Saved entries
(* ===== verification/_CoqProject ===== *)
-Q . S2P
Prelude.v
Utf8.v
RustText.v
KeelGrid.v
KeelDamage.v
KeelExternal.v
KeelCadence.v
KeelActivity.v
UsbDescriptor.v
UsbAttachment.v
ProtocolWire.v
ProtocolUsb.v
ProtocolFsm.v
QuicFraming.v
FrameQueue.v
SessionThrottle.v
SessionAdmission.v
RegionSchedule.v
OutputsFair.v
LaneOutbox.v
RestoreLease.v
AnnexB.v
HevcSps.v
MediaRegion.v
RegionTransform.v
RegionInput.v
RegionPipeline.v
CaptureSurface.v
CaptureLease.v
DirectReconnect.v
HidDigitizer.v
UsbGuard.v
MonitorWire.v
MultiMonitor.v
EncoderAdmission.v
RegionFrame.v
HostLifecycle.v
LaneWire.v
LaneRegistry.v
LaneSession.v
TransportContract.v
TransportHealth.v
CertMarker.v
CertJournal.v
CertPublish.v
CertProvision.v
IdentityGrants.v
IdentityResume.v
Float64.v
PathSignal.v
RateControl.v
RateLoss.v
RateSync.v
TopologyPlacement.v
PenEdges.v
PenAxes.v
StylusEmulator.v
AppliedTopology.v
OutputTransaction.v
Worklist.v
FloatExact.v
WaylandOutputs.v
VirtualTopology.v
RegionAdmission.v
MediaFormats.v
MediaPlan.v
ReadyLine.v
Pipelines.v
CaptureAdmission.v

> [Work task] Print exactly the lines that run from the line containing "RegionInput.v" to the end of the data, both ends included.

> [Output for this task]
RegionInput.v
RegionPipeline.v
CaptureSurface.v
CaptureLease.v
DirectReconnect.v
HidDigitizer.v
UsbGuard.v
MonitorWire.v
MultiMonitor.v
EncoderAdmission.v
RegionFrame.v
HostLifecycle.v
LaneWire.v
LaneRegistry.v
LaneSession.v
TransportContract.v
TransportHealth.v
CertMarker.v
CertJournal.v
CertPublish.v
CertProvision.v
IdentityGrants.v
IdentityResume.v
Float64.v
PathSignal.v
RateControl.v
RateLoss.v
RateSync.v
TopologyPlacement.v
PenEdges.v
PenAxes.v
StylusEmulator.v
AppliedTopology.v
OutputTransaction.v
Worklist.v
FloatExact.v
WaylandOutputs.v
VirtualTopology.v
RegionAdmission.v
MediaFormats.v
MediaPlan.v
ReadyLine.v
Pipelines.v
CaptureAdmission.v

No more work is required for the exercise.